E poi ci sono i vari Terracciano e Bonaventura, oltre all’aver dato fiducia ad Aquilani come tecnico delle giovanili, che non è scelta da trascurare. Certo, di errori ne ha commessi. Da Kokorin (per il quale, guarda caso, si sono spese figure dirigenziali che adesso non sono più in Fiorentina) ad operazioni come Pedro, Kouamè (è cosa nota come Amrabat non sia proprio farina del suo sacco), fino all’avvicendamento di Chiesa con Callejon, ma è proprio tutto da buttare il lavoro di Pradè?

GENNAIO. Se l’arrivo di Burdisso, in origine, pareva poter essere l’anticamera dell’accompagnamento alla porta per Pradè, col passare delle settimane la ‘riabilitazione’ del ds viola continua. E adesso, con una classifica bellissima, il mercato di gennaio sarà un altro banco di prova fondamentale per lo stesso dirigente.

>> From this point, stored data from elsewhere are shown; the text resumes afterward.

(* ===== verification/SteadyState.v ===== *)
(** * Steady state

    Over a cluster that has settled, the membership step of a pass only reads:
    nothing is met, re-attached or forgotten again.  [Quiet] has the whole pass. *)

From S2P Require Import Prelude GoStrings Cluster Slots Topology API ResourceBuilders.
From S2P Require Import ResourceProofs Platform Controller Reconcile Fake FakeProofs TestBed.
From S2P Require Import StatusProofs ScaleInProofs Formation.
Local Open Scope string_scope.
Local Open Scope list_scope.
Local Open Scope Z_scope.

Section Quiet.
Context {W : Type}.

Lemma forE_quiet {A} (l : list A) body (w : W) :
  (∀ x, x ∈ l → body x w = Some (Ok tt, w)) → forE l body w = Some (Ok tt, w).
Proof.
  induction l as [|x l IH]; intros H; simpl; [done|]. unfold bindE, bind.
  rewrite (H x (list_elem_of_here _ _)). apply IH. intros. apply H. by right.
Qed.

Lemma forM_quiet {A} (l : list A) body (w : W) :
  (∀ x, x ∈ l → body x w = Some (tt, w)) → forM l body w = Some (tt, w).
Proof.
  induction l as [|x l IH]; intros H; simpl; [done|]. unfold bind.
  rewrite (H x (list_elem_of_here _ _)). apply IH. intros. apply H. by right.
Qed.
End Quiet.

(** Every pod is a known member, one pod per shard owns slots and the others
    replicate it, and every member is a pod of an existing StatefulSet. *)
Record settled {W : Type} `{!Platform W} `{!ClusterAdmin W} (cr : ValkeyCluster) (state : ClusterState) (w : W)
    (node : Z → Z → NodeInfo) (prim : Z → Z) : Prop := {
  st_known i j : 0 ≤ i < crShards cr ∧ 0 ≤ j ≤ crReplicas cr → hostIndex state !! PodFQDN cr i j ≠ None;
  st_id i j : 0 ≤ i < crShards cr ∧ 0 ≤ j ≤ crReplicas cr →
    MyID (endpoint cr i j) w = Some (Ok (nID (node i j)), w);
  st_index i j : 0 ≤ i < crShards cr ∧ 0 ≤ j ≤ crReplicas cr →
    byID state !! nID (node i j) = Some (node i j);
  st_prim i : 0 ≤ i < crShards cr → 0 ≤ prim i ≤ crReplicas cr ∧ ownsSlots (node i (prim i)) = true;
  st_replica i j : 0 ≤ i < crShards cr ∧ 0 ≤ j ≤ crReplicas cr → j ≠ prim i →
    ownsSlots (node i j) = false ∧ nMasterID (node i j) = nID (node i (prim i));
  st_hosts : ∃ hosts, existingPodHosts cr w = Some (Ok hosts, w) ∧
    ∀ n, n ∈ csNodes state → nHost n = "" ∨ nHost n ∈ hosts
}.

Section Settled.
Context {W : Type} `{!Platform W} `{!ClusterAdmin W}.
Context (cr : ValkeyCluster) (state : ClusterState) (w : W) (node : Z → Z → NodeInfo) (prim : Z → Z).
Context (Hset : settled cr state w node prim).

Lemma settled_primary i : 0 ≤ i < crShards cr →
  findShardPrimary cr i (byID state) w = Some ((nID (node i (prim i)), prim i), w).
Proof.
  intros Hi. destruct (st_prim _ _ _ _ _ Hset i Hi) as [Hp Ho].
  assert (∀ js, (∀ j, j ∈ js → 0 ≤ j ≤ crReplicas cr) → prim i ∈ js →
    findShardPrimaryIn cr i (byID state) js w = Some (Some (nID (node i (prim i)), prim i), w)) as Hin.
  { induction js as [|j js IH]; intros Hjs Hin; [by apply elem_of_nil in Hin|]. simpl. unfold bind.
    assert (0 ≤ i < crShards cr ∧ 0 ≤ j ≤ crReplicas cr) as Hij by (split; [done|apply Hjs; left]).
    rewrite (st_id _ _ _ _ _ Hset i j Hij), (st_index _ _ _ _ _ Hset i j Hij).
    destruct (decide (j = prim i)) as [->|Hne]; [by rewrite Ho|].
    destruct (st_replica _ _ _ _ _ Hset i j Hij Hne) as [-> _].
    apply IH; [intros; apply Hjs; by right|]. apply elem_of_cons in Hin as [?|?]; [congruence|done]. }
  unfold findShardPrimary, bind. rewrite Hin; [done|..].
  - intros j Hj%elem_of_ordinals. lia.
  - apply elem_of_ordinals. lia.
Qed.

Lemma settled_attach : attachReplicas cr state w = Some (Ok tt, w).
Proof.
  apply forE_quiet. intros i Hi%elem_of_seqZ. assert (0 ≤ i < crShards cr) as Hi' by lia.
  unfold bind. rewrite settled_primary by done. destruct (String.eqb _ ""); [done|].
  apply forE_quiet. intros j Hj%elem_of_ordinals. unfold attachPod.
  destruct (Z.eqb_spec j (prim i)) as [|Hne]; [done|]. unfold bind.
  rewrite (st_id _ _ _ _ _ Hset i j (conj Hi' Hj)), (st_index _ _ _ _ _ Hset i j (conj Hi' Hj)).
  destruct (st_replica _ _ _ _ _ Hset i j (conj Hi' Hj) Hne) as [_ ->]. by rewrite String.eqb_refl.
Qed.

Lemma settled_forget : forgetStaleNodes cr state w = Some (tt, w).
Proof.
  destruct (st_hosts _ _ _ _ _ Hset) as (hosts & E & Hh). unfold forgetStaleNodes, bind. rewrite E.
  apply forM_quiet. intros n Hn. destruct (Hh n Hn) as [->|Hin]; [done|].
  rewrite bool_decide_eq_true_2 by done. by rewrite andb_false_r.
Qed.

Lemma settled_membership : reconcileMembership cr state w = Some (Ok tt, w).
Proof.
  unfold reconcileMembership, bindE, bind. rewrite forE_quiet.
  - rewrite settled_attach. by rewrite settled_forget.
  - intros ep (i & j & Hij & ->)%elem_of_allEndpoints. simpl.
    pose proof (st_known _ _ _ _ _ Hset i j Hij). by destruct (hostIndex state !! PodFQDN cr i j).
Qed.
End Settled.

Ikoné è ormai cosa fatta, per Mayoral si tratta, ma siamo anche qui ai dettagli. La sensazione è che a questo giro, a differenza di altre volte, la Fiorentina non si stia (per davvero) facendo trovare impreparata (a chi, anche in maniera condivisibile, obbietta che alla Fiorentina servisse già in estate un esterno forte, va ricordato come Berardi sia stato molto vicino a trasferirsi in viola, proprio per volere di Pradè, ma che alla fine sia saltato tutto).

Due anni di delusioni non possono essere certo spazzati via da pochi eccellenti mesi, ma che il giudizio sull’operato di Pradè possa cambiare, in positivo, è sempre meno utopia. E la strada intrapresa pare essere quella giusta.